Entre Chronos e Kairós, a opção pela vida
Precisamos urgentemente encarar e aceitar a morte do velho, em todos os sentidos.
Para que a criança floresça o bebê tem que morrer, o adolescente mata a criança e o jovem mata o adolescente. O adulto é morto pelo velho que acaba vencido pelo tempo.
Essa ordem natural, baseada no devir heraclitiano, justifica o mundo e, apesar de toda nossa pompa de racionais, a verdade é que ainda não elaboramos a lição de mais de 2.500 anos.
Muitas pessoas resistem, com todas as suas forças, à ascensão do novo, não querem lhe ceder o lugar.
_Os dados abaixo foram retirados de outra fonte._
Lemma late_grant_now v i t d : late_grant d d d v i t d = grant v i t d.
Proof. unfold late_grant, grant. in_step. Qed.
Lemma late_ungrant_now v i t d : late_ungrant d d v i t d = ungrant v i t d.
Proof. unfold late_ungrant, ungrant. in_step. Qed.
Lemma late_activate_now a v e req t d : late_activate d a v e req t d = activate a v e req t d.
Proof. unfold late_activate, activate. by rewrite !bind_run, reading_now by apply _. Qed.
Lemma finds_every s d1 d : finds s d1 d every_row.
Proof. done. Qed.

Lemma late_submit_now env b t d : late_submit d d d env b t d = submit env b t d.
Proof. unfold late_submit, submit. in_step. Qed.

(** ** Runs *)

(** Reads at moments of a history, newest first, each at or after the one
    before it. *)
Fixpoint reads (h ds : list db) : Prop :=
  match ds with
  | [] => True
  | x :: ds => ∃ n, h !! n = Some x ∧ reads (take (S n) h) ds
  end.

(** What an API request that commits now may write, in a run with this
    history: in one go, or with its checks read along the history. *)
Inductive late_write (h : list db) (d : db) : db → Prop :=
  | write_now env rq t : late_write h d (respond env rq t d).2
  | write_route t da te rt a r d' :
      reads h [da] → late_put_route da te rt a t d = inr (r, d') → late_write h d d'
  | write_grant t da db dc v i r d' :
      reads h [da; db; dc] → late_grant da db dc v i t d = inr (r, d') → late_write h d d'
  | write_ungrant t da db v i r d' :
      reads h [da; db] → late_ungrant da db v i t d = inr (r, d') → late_write h d d'
  | write_release t da a v e req r d' :
      reads h [da] → late_activate da a v e req t d = inr (r, d') → late_write h d d'
  | write_disable t da db q rn a r d' :
      reads h [da; db] → finds State.QUEUED da d q → finds State.RUNNING db d rn →
      disable_found q rn a t d = inr (r, d') → late_write h d d'
  | write_task t da db dc env b r d' :
      reads h [da; db; dc] → validate_task b = true →
      late_submit da db dc env b t d = inr (r, d') → late_write h d d'.

(** A request, or a transaction of a worker or reaper. *)
Inductive late_move (h : list db) (d : db) : db → Prop :=
  | move_write d' : late_write h d d' → late_move h d d'
  | move_work t d' :
      step t d d' → registry d' = registry d → no_new_rows d d' → late_move h d d'.
(* ===== verification/Interleave.v ===== *)
(** * Transactions statement by statement (db/session.py under READ COMMITTED)

    The other files run a transaction as one step.  Here the transactions
    that work on one task, completions, renewals and cancellations, are
    programs of SQL statements, and the statements of any number of sessions
    interleave: a statement sees the committed rows and its session's own
    writes; an UPDATE or SELECT FOR UPDATE that finds its row keeps it locked
    until the session ends and waits while another session holds it; nothing
    is visible to others before the commit.  [interleaving_is_serial] is what
    licenses the atomic steps. *)

From S2P Require Import Prelude PyStr Json States Capability Policy Db Samples Transitions.
From S2P Require Import Completion Lease Workers Claim Reap Tasks Effects Protocol Scenario.
From S2P Require Import Errors Retry Authz Config Adapters Agents Tools Tracing Worker Frames Registry.
From S2P Require Import WorkerRun Governance WorkerProps Guarantees.
#[local] Open Scope Z_scope.

(** ** Statements *)

(** An uncommitted row version; an event gets its number when it lands. *)
Inductive write :=
  | WTask (i : uuid) (r : task_row)
  | WEvent (e : nat → event_row)
  | WAttempt (i : uuid) (a : Z) (x : attempt_row).

Definition apply_write (d : db) (w : write) : db :=
  match w with
  | WTask i r => set_tasks (<[i := r]> (tasks d)) d
  | WEvent e => set_events (task_events d ++ [e (S (length (task_events d)))]) d
  | WAttempt i a x => set_attempts (<[(i, a) := x]> (task_attempts d)) d
  end.

(** What a session that wrote [ws] sees when [d] is committed. *)
Definition view (ws : list write) (d : db) : db := foldl apply_write d ws.

Inductive stmt : Type → Type :=
  | UpdateTask (i : uuid) (p : task_row → bool) (f : task_row → list assign) : stmt (option task_row)
  | LockTask (i : uuid) : stmt (option task_row)                      (* SELECT .. FOR UPDATE *)
  | SelectTask (i : uuid) : stmt (option task_row)
  | InsertEvent (i : uuid) (a : option Z) (ty : event_type) (w : option text) (data : jdict) : stmt unit
  | FinishAttempt (i : uuid) (a : Z) (o : outcome) (error_class error_message : option text) : stmt unit.
(** ** Counting *)

(** How many of [ids] are tasks of the tenant. *)
Definition of_tenant (d : db) (te i : uuid) : bool :=
  from_option (λ r : task_row, bool_decide (t_tenant_id r = te)) false (tasks d !! i).
Definition tally (d : db) (te : uuid) (ids : list uuid) : Z :=
  Z.of_nat (length (filter (λ i, of_tenant d te i = true) ids)).

Lemma tally_nonneg d te ids : 0 ≤ tally d te ids.
Proof. unfold tally. lia. Qed.

Lemma tally_app d te ids ids' : tally d te (ids ++ ids') = tally d te ids + tally d te ids'.
Proof. unfold tally. rewrite filter_app, length_app. lia. Qed.

Lemma tally_rows d te (rs : list task_row) :
  (∀ r : task_row, r ∈ rs → tasks d !! t_id r = Some r) → tally d te (ids_of rs) = tenant_count te rs.
Proof.
  induction rs as [|r rs IH]; intros H; [done|].
  assert (tally d te (ids_of rs) = tenant_count te rs) as IHr by (apply IH; intros r' Hr'; apply H; by right).
  change (ids_of (r :: rs)) with ([t_id r] ++ ids_of rs). rewrite tally_app, tenant_count_cons, IHr.
  f_equal. unfold tally. rewrite filter_cons. unfold of_tenant.
  rewrite (H r) by (by left). cbn [from_option].
  destruct (decide (t_tenant_id r = te)) as [E|E].
  - by rewrite (bool_decide_eq_true_2 _ E).
  - by rewrite (bool_decide_eq_false_2 _ E).
Qed.

Lemma tally_ext d d' te ids :
  (∀ i, i ∈ ids → tasks d' !! i = tasks d !! i) → tally d' te ids = tally d te ids.
Proof.
  intros H. unfold tally. do 2 f_equal. apply filter_ext_on. intros i Hi. unfold of_tenant. by rewrite H.
Qed.

Lemma running_count_nonneg d te : 0 ≤ running_count d te.
Proof. unfold running_count. lia. Qed.

(** The cap of a tenant; zero for one that is not there. *)
Definition cap_of (d : db) (te : uuid) : Z :=
  Z.max 0 (from_option te_max_concurrent_tasks 0 (tenants d !! te)).
(** Every worker runs a configuration it may be started with. *)
Lemma fleet_step_cfs x y :
  fleet_step rc cfs x y → Forall (λ p : worker_config * worker, cfs p.1) x.2 →
  Forall (λ p : worker_config * worker, cfs p.1) y.2.
Proof using.
  intros Hst Hx. destruct Hst as [d h ps cf rng Hcf|d h ps n|t mono ms d h ps n cf w d' w' Hn _ Hm
    |t d h ps n cf w k c d' s' c' Hn Hk Hc| | |]; simpl in *; try done.
  - apply Forall_app. split; [done|]. by constructor.
  - by apply Forall_delete.
  - apply Forall_insert; [done|]. by apply (Forall_lookup_1 _ _ _ _ Hx Hn).
  - apply Forall_insert; [done|]. by apply (Forall_lookup_1 _ _ _ _ Hx Hn).
Qed.

Lemma deployed_cfs x : deployed rc cfs x → Forall (λ p : worker_config * worker, cfs p.1) x.2.
Proof using. induction 1 as [|y z _ IH Hs]; [constructor|]. by eapply fleet_step_cfs. Qed.

(** C2: the parts fit together. However the processes of a deployment
    interleave, whatever the checks of a request and the SELECTs of a policy
    snapshot saw of earlier moments, and whichever workers start and crash,
    each running worker is a worker as verified next to an arbitrary system,
    and the tables move as a run of the service: API requests, and background
    work that neither registers anything nor creates a task. *)
Theorem fleet_composes d h ps :
  deployed rc cfs (d, h, ps) →
  late_run empty_db (d :: h) ∧ reachable d ∧ ∀ cf w, (cf, w) ∈ ps → started_run cf (d, w).
Proof using.
  intros Hok%deployed_ok. split; [apply (fo_run _ Hok)|]. split; [by apply (fleet_ok_reachable (d, h, ps))|].
  intros cf w Hin. by apply (proj1 (Forall_forall _ _) (fo_started _ Hok) (cf, w)).
Qed.
End runs.

(** ** The retry budget *)

(** Attempts past the budget followed a hand-back. *)
Definition budget (d : db) : Prop :=
  ∀ i (r : task_row) a, tasks d !! i = Some r → t_max_attempts r ≤ a → 1 ≤ a →
    a < t_attempt r ∨ a = t_attempt r ∧ t_state r = State.QUEUED →
    ∃ x, task_attempts d !! (i, a) = Some x ∧ a_outcome x = Some Outcome.ABANDONED.

Lemma budget_labour W d d' : reachable d → budget d → labour W d d' → budget d'.
Proof.
  intros Hd Hb [->|([t Hs] & _ & _ & Hf & _)]; [done|]. intros i r' a Hr' Hmax Hge Hlt.
  pose proof (step_tstep t d d' i (inv_reachable d Hd) Hs) as Ht. destruct Ht as
    [evs Hrow _ _ _ Hatt|r r1 evs Hr Hr1 Htch _ _ Hatt|r1 e Hr Hr1 Hfr _ _ Hatt
    |w r r1 e at_ Hr Hr1 Hst _ _ _ _ _ _ _ _ Hold
    |to o r r1 e evs Hr Hr1 Hl _ _ _ _ _ Hold|r r1 e Hr Hr1 Hst _ _ Hatt]; simplify_eq;
    try rewrite Hatt.
  - rewrite Hrow in Hr'. by eapply Hb.
  - destruct Htch as (Hsp & Hq & Ha & _). rewrite Hsp in Hmax. rewrite Ha, Hq in Hlt. by eapply Hb.
  - destruct Hfr as (_ & _ & Ha & _). lia.
  - destruct Hst as (Hsp & Hq & Hq' & Ha & _). rewrite Hsp in Hmax. rewrite Ha, Hq' in Hlt.
    destruct Hlt as [Hlt|[_ ?]]; [|done]. rewrite Hold by lia. eapply Hb; [done|done|done|].
    destruct (decide (a = t_attempt r)); [by right|left; lia].
  - destruct Hl as (Hsp & Hq & Hq' & _ & Ha & _). rewrite Hsp in Hmax. rewrite Ha, Hq' in Hlt.
    destruct Hlt as [Hlt|[-> Hto]].
    + rewrite Hold by lia. eapply Hb; [done|done|done|by left].
    + destruct (Hf i r r' Hr Hq Hr') as [Hlt|Hx]; [congruence|lia|done].
  - destruct Hst as (Hsp & Hq & Hq' & Ha & _). rewrite Hsp in Hmax. rewrite Ha, Hq' in Hlt.
    destruct Hlt as [Hlt|[_ ?]]; [|done]. eapply Hb; [done|done|done|by left].
Qed.

Lemma budget_write d h d' :
  history (d :: h) → budget d → late_write (d :: h) d d' → budget d'.
Proof.
  intros Hh Hb Hw i r' a Hr' Hmax Hge Hlt. rewrite (late_write_attempts _ _ _ Hw).
  destruct (late_write_tasks _ _ _ Hh Hw) as [Hst|(dc & t & env & b & p & _ & _ & ->)].
  - destruct (Hst _ _ Hr') as (r & Hr & Hsp & Ha & Hq). rewrite Hsp in Hmax. rewrite Ha in Hlt.
    eapply Hb; [done|done|done|]. destruct Hlt as [Hlt|[-> Hqd]]; [by left|right; split; [done|]].
    destruct Hq as [Hq|[_ Hq]]; congruence.
  - simpl in Hr'. apply lookup_insert_Some in Hr' as [[_ <-]|[_ Hr]]; [simpl in Hlt; lia|by eapply Hb].
Qed.

Lemma deployed_budget rc cfs x : deployed rc cfs x → budget x.1.1.
Proof.
  apply (fleet_ind rc cfs budget (empty_db, [], [])); [apply empty_fleet_ok|by intros i r a| |].
  - apply budget_labour.
  - apply budget_write.
Qed.

(** How often the task was handed back. *)
Definition hand_backs (d : db) (i : uuid) (r : task_row) : list Z :=
  filter (λ a, a_outcome <$> task_attempts d !! (i, a) = Some (Some Outcome.ABANDONED))
    (seqZ 1 (t_attempt r)).

(** C3: the retry budget. In a deployment a task starts at most [max_attempts]
    attempts, not counting those a stopping worker handed back: every attempt
    from number [max_attempts] on that was followed by another one was handed
    back, whatever failed, hung, crashed or was lost before. *)
Theorem retry_budget rc cfs d h ps i (r : task_row) :
  deployed rc cfs (d, h, ps) → tasks d !! i = Some r →
  (∀ a, t_max_attempts r ≤ a → a < t_attempt r →
     ∃ x, task_attempts d !! (i, a) = Some x ∧ a_outcome x = Some Outcome.ABANDONED) ∧
  t_attempt r ≤ t_max_attempts r + Z.of_nat (length (hand_backs d i r)).
Proof.
  intros Hx Hr. pose proof (deployed_budget _ _ _ Hx) as Hb. simpl in Hb.
  pose proof (inv_reachable d (fleet_ok_reachable _ (deployed_ok _ _ _ Hx))) as Hinv.
  pose proof (inv_ok d Hinv _ _ Hr) as (([Hm _] & _) & _)%task_ok_spec.
  assert (∀ a, t_max_attempts r ≤ a → a < t_attempt r →
    ∃ x, task_attempts d !! (i, a) = Some x ∧ a_outcome x = Some Outcome.ABANDONED) as Hall.
  { intros a Ha Hlt. eapply Hb; [done|done|lia|by left]. }
  split; [done|].
  assert (seqZ (t_max_attempts r) (t_attempt r - t_max_attempts r) ⊆+ hand_backs d i r) as Hsub.
  { apply NoDup_submseteq; [apply NoDup_seqZ|]. intros a [Ha Hlt]%elem_of_seqZ.
    apply list_elem_of_filter. split; [|apply elem_of_seqZ; lia].
    destruct (Hall a) as (x & -> & Ho); [lia|lia|]. simpl. by rewrite Ho. }
  apply submseteq_length in Hsub. rewrite length_seqZ in Hsub. lia.
Qed.

(** ** A deployment

    A task with a single attempt: "w9" claims it, is asked to stop, and hands
    it back; "w1" claims it for a second attempt. *)

Definition fx_task : TaskCreate := MkTaskCreate 1 (Some "demo.tools") None ∅ None 100 1 300 None.
Definition fx_reaper : reaper_config := default_reaper default_settings.
Definition no_answer : py_exc + jdict := inr ∅.
Definition no_exc : py_exc := UnknownTaskType EmptyString.

(** A new worker's way to its first claim. *)
Definition up (n : nat) (s : Z) : list command :=
  [Main n (txn_at s) 0; Main n (txn_at (s + 1)) 0; Main n (txn_at (s + 2)) 0; Main n (txn_at (s + 3)) 0].

Definition fx_commands : list command :=
  [Request ex_env (PostTenant "acme" 2 10) (txn_new 1 1); Request ex_env (PostTask fx_task) (txn_new 9 40);
   Start wx_config wx_rng] ++ up 0 11
  ++ [Co 0 0 (txn_at 15) no_answer no_exc]                        (* the adapter starts *)
  ++ [Signal 0; Main 0 (txn_at 15) 0; Main 0 (txn_at 15) 0; Main 0 (txn_at 16) 0]   (* the drain *)
  ++ [Beat 0 0 (txn_at 16); Co 0 0 (txn_at 16) no_answer no_exc]   (* the attempt unwinds *)
  ++ [Main 0 (txn_at 17) 0; Main 0 (txn_at 17) 0; Start wz_config wx_rng] ++ up 1 18.

Definition fx_end : world :=
  default (empty_db, [], []) (exec_all fx_reaper fx_commands (empty_db, [], [])).

Lemma exec_default rc l x y :
  (match exec_all rc l x with Some _ => true | None => false end) = true →
  exec_all rc l x = Some (default y (exec_all rc l x)).
Proof. by destruct (exec_all rc l x). Qed.

Lemma world_eta (x : world) : x = (x.1.1, x.1.2, x.2).
Proof. by destruct x as [[]]. Qed.

Lemma fx_deployed : deployed fx_reaper (λ _, True) (fx_end.1.1, fx_end.1.2, fx_end.2).
Proof.
  rewrite <-world_eta. apply (exec_all_sound _ _ fx_commands); [by repeat constructor|].
  apply exec_default. vm_compute. reflexivity.
Qed.

Lemma fleet_composes_witness :
  late_run empty_db (fx_end.1.1 :: fx_end.1.2) ∧ length fx_end.2 = 2%nat ∧
  Forall (λ p : worker_config * worker, started_run p.1 (fx_end.1.1, p.2)) fx_end.2.
Proof.
  destruct (fleet_composes fx_reaper (λ _, True) fx_end.1.1 fx_end.1.2 fx_end.2 fx_deployed) as (Hs & _ & Hw).
  split; [exact Hs|]. split; [vm_compute; reflexivity|].
  apply Forall_forall. intros [cf w] Hin. exact (Hw cf w Hin).
Defined.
Na maioria das vezes o novo ameaça…uma nova visão para velhas convicções, pode levar a conflitos terríveis.
Isso me parece muito claro quando vejo pais e avós reclamando da qualidade da infância de seus descendentes, por que não brincam nas ruas, não fabricam seus brinquedos e coisas desse tipo. Penso que querem retroceder seus filhos e netos no tempo, mas aqueles estão tão envolvidos em suas tarefas – de mudar o mundo velho que não os atende – que nem percebem as angústias dos progenitores. Estão sedentos com as novas linguagens, tecnologias, formas, cores, possibilidades, com a velocidade de transformação, de transfiguração, enfim, do giro do mundo, em suas buscas. Quando posso, até provoco: enquanto você quer para ele a experiência do carrinho de rolimã, ele quer construir sua própria nave espacial ou viajar pelo espaço de dentro de seu quarto.
As cidades também passam pelo mesmo processo. São velhas, ultrapassadas, não comportam mais as pessoas, os equipamentos, os eventos, as relações. Cultuam heróis que já se tornaram bandidos e lutam por eles…
Que pena…
Tem uma qualidade de velho que precisa acordar. Deixar de ser vítima do tempo e passar a seu aliado, incentivador do novo. Abandonar Chronos e cultivar Kairós, na ânsia de ainda poder compartilhar dele no novo mundo. Abrir mão de seu trono e se deliciar em ser expectador e até partícipe de alguma coisa que nunca passou pela sua cabeça. A novidade.
Encontramos até mesmo na arte, na poesia e no esporte, que são manifestações mais espontâneas da cultura, a autoridade do velho – investindo ou não, julgando, classificando, prescrevendo formas – mas o grande império se dá na educação, na economia, na comunicação e, principalmente, na política.
Esse entrave geracional, inibidor do novo, acaba prejudicando mais a geração dos mais velhos, até por que o novo sempre acha uma forma de se impor, como diz o poeta “sempre vem”.
Acordar a sociedade como um todo, num levante inovador, atualizando o ethos, matando o velho no novo território, é “O grito”.
A queima de Borba Gato é significativa, quem sabe um marco nacional.
A pressão pela mudança do nome da Av. Dante Michelini em Vitória, as homenagens aos heróis negros como Caboclo Bernardo, Eliziário Rangel, de personalidades da rua como: Dona Domingas, Otinho e Vivi, a mobilização que viabilizou a criação da Comenda Lula Rocha, dentre muitos outros exemplos, que agora não me ocorrem, devem abrir os olhos do “velho poder” para que reveja seu império e ceda lugar ao novo, que é o verdadeiro “dono do mundo”.
Melhor é que o velho pare de ser vítima de Cronos, no próprio enterro, e absolva Kairós, como oportunidade de vida em sua essência de constante mudança.